In 1913, about 15,000 farmers, under the leadership of Fateh Karan Charan, launched a 'No Tax' campaign under which they decided to leave the lands uncultivated and instead farm the rented plots in the neighbouring areas of Bundi, Gwalior and Mewar states. This resulted in untilled lands all across Bijolia and led to a massive decline in the estate's revenue in addition to food shortage.

== As a poet ==
Fateh Karan Charan also composed songs against the authorities including the Munsarim, police, advocates of the State and the Thanedar (inspector) denouncing their deeds and raised questions on their character.
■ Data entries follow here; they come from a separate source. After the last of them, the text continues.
(** * Request instrumentation middleware and load harness

    A shallow embedding of [app/main.py] (the [monitor_requests] middleware
    and the two handlers it wraps) and of [load_test.py] ([make_request] and
    [run_load_test]), with the properties the specification states about
    them.

    Conventions of the embedding.
    - Python code that can raise is written in a state-and-exception monad
      [py St]: a computation takes the state of its process and gives back
      an [outcome] (a value or a raised exception) and the state it left.
      [try_except] runs the handler in the state the body left behind, as
      Python does: what the body mutated before raising stays mutated.
    - [time.time()] is the wall clock: the successive readings a process
      makes are an arbitrary sequence of the world (nothing makes it
      monotonic). Seconds are exact rationals in canonical form ([Qc]),
      which leaves the rounding of binary64 arithmetic out; where a
      property of the aggregation depends on that rounding, the same
      statements of the source are taken with binary64 durations
      ([fold64], on the floats of [SpecFloat] with 53 bits of mantissa).
    - [float('inf')] is the extra point [PInf] of [pyfloat]. *)

From Stdlib Require Import ZArith QArith Qcanon List Permutation Lia Lqa SpecFloat.
From stdpp Require Import gmap strings list numbers.

Local Open Scope Z_scope.

(** ** Python values shared by the two programs *)

(** An instance of [Exception]: what [except Exception] catches. *)
Record Exception := { exc_class : string; exc_message : string }.

Inductive outcome (A : Type) : Type :=
| Returns (a : A)
| Raises (e : Exception).
Arguments Returns {A} a.
Arguments Raises {A} e.

(** A float that may be [float('inf')]. *)
Inductive pyfloat : Type :=
| Fin (q : Qc)
| PInf.

(** An f-string, kept as its pieces: the literal text and the formatted
    fields ([{x}] for a string, an int or another number, [{x:.4f}] for a
    float). *)
Inductive piece : Type :=
| Lit (s : string)
| FStr (s : string)
| FInt (n : Z)
| FNum (x : Qc)
| FFix (digits : nat) (x : pyfloat).

Record LogRecord := { levelname : string; message : list piece }.

(** The records of a log that have a given level. *)
Definition at_level (level : string) (log : list LogRecord) : list LogRecord :=
  List.filter (fun r => String.eqb (levelname r) level) log.

Definition Qc_ltb (x y : Qc) : bool :=
  match (x ?= y)%Qc with Lt => true | _ => false end.

Definition pyfloat_ltb (x y : pyfloat) : bool :=
  match x, y with
  | Fin a, Fin b => Qc_ltb a b
  | Fin _, PInf => true
  | PInf, _ => false
  end.

(** [min(a, b)] and [max(a, b)] of Python: the first argument unless the
    second is strictly smaller (larger). *)
Definition py_min (a b : pyfloat) : pyfloat := if pyfloat_ltb b a then b else a.
Definition py_max (a b : Qc) : Qc := if Qc_ltb a b then b else a.

(** ** The monad of Python computations *)

Section Py.
Context {St : Type}.

Definition py (A : Type) : Type := St -> outcome A * St.

Definition ret {A} (a : A) : py A := fun s => (Returns a, s).

Definition raise {A} (e : Exception) : py A := fun s => (Raises e, s).

Definition bind {A B} (m : py A) (k : A -> py B) : py B :=
  fun s =>
    match m s with
    | (Returns a, s') => k a s'
    | (Raises e, s') => (Raises e, s')
    end.

Definition try_except {A} (body : py A) (handler : Exception -> py A) : py A :=
  fun s =>
    match body s with
    | (Returns a, s') => (Returns a, s')
    | (Raises e, s') => handler e s'
    end.

Definition modify (f : St -> St) : py unit := fun s => (Returns tt, f s).
End Py.
Arguments py St A : clear implicits.

Notation "'let*' x ':=' m 'in' k" := (bind m (fun x => k))
  (at level 10, x name, m at level 100, k at level 200).
Notation "m >> k" := (bind m (fun _ => k))
  (at level 100, k at level 200, right associativity).

(** ** load_test.py *)

Module load_test.

Definition BASE_URL : string := "http://localhost:8000".
Definition ENDPOINTS : list string := ["/"; "/api/data"]%string.

(** The response of [requests.get], of which only the status is read. *)
Record Response := { status_code : Z }.

(** The dict [make_request] returns. *)
Record ProbeResult := { status : Z; duration : Qc; success : bool }.

(** What one call of [make_request] sees of the world: its draw of
    [random.choice], its readings of the clock, what [requests.get] does
    with the URL, and the log it writes to. *)
Record Worker := {
  w_draw : nat;
  w_time : nat -> Qc;
  w_reads : nat;
  w_get : string -> outcome Response;
  w_log : list LogRecord }.

Definition random_choice (l : list string) : py Worker string :=
  fun w =>
    match nth_error l (w_draw w mod length l)%nat with
    | Some x => (Returns x, w)
    | None =>
        (Raises {| exc_class := "IndexError";
                   exc_message := "Cannot choose from an empty sequence" |}, w)
    end.

Definition time_time : py Worker Qc :=
  fun w =>
    (Returns (w_time w (w_reads w)),
     {| w_draw := w_draw w; w_time := w_time w; w_reads := S (w_reads w);
        w_get := w_get w; w_log := w_log w |}).

Definition requests_get (url : string) : py Worker Response :=
  fun w => (w_get w url, w).

Definition logger_log (level : string) (msg : list piece) : py Worker unit :=
  modify (fun w =>
    {| w_draw := w_draw w; w_time := w_time w; w_reads := w_reads w;
       w_get := w_get w;
       w_log := w_log w ++ [{| levelname := level; message := msg |}] |}).

(** The dict of the [except] branch of [make_request]. *)
Definition transport_failure : ProbeResult :=
  {| status := 0; duration := 0%Qc; success := false |}.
== Suppression of the movement ==
Authorities resorted to suppressive measures and the Maharana, upon witnessing the rise of peasantry, sided with the Thakur of Bijolia. Due to his role in the peasant movement, Fateh Karan Charan was stripped of his jagir (feudal-grant) and was exiled from Mewar.

== Next phase ==
In 1915, Fateh Karan Charan, along with Braham Deo and Sadhu Sitaram Das, met Vijay Singh Pathik(alias Bhoop Singh) at Chittor and decided to continue their movement and launch agitation against the cruelties of the jagirdars.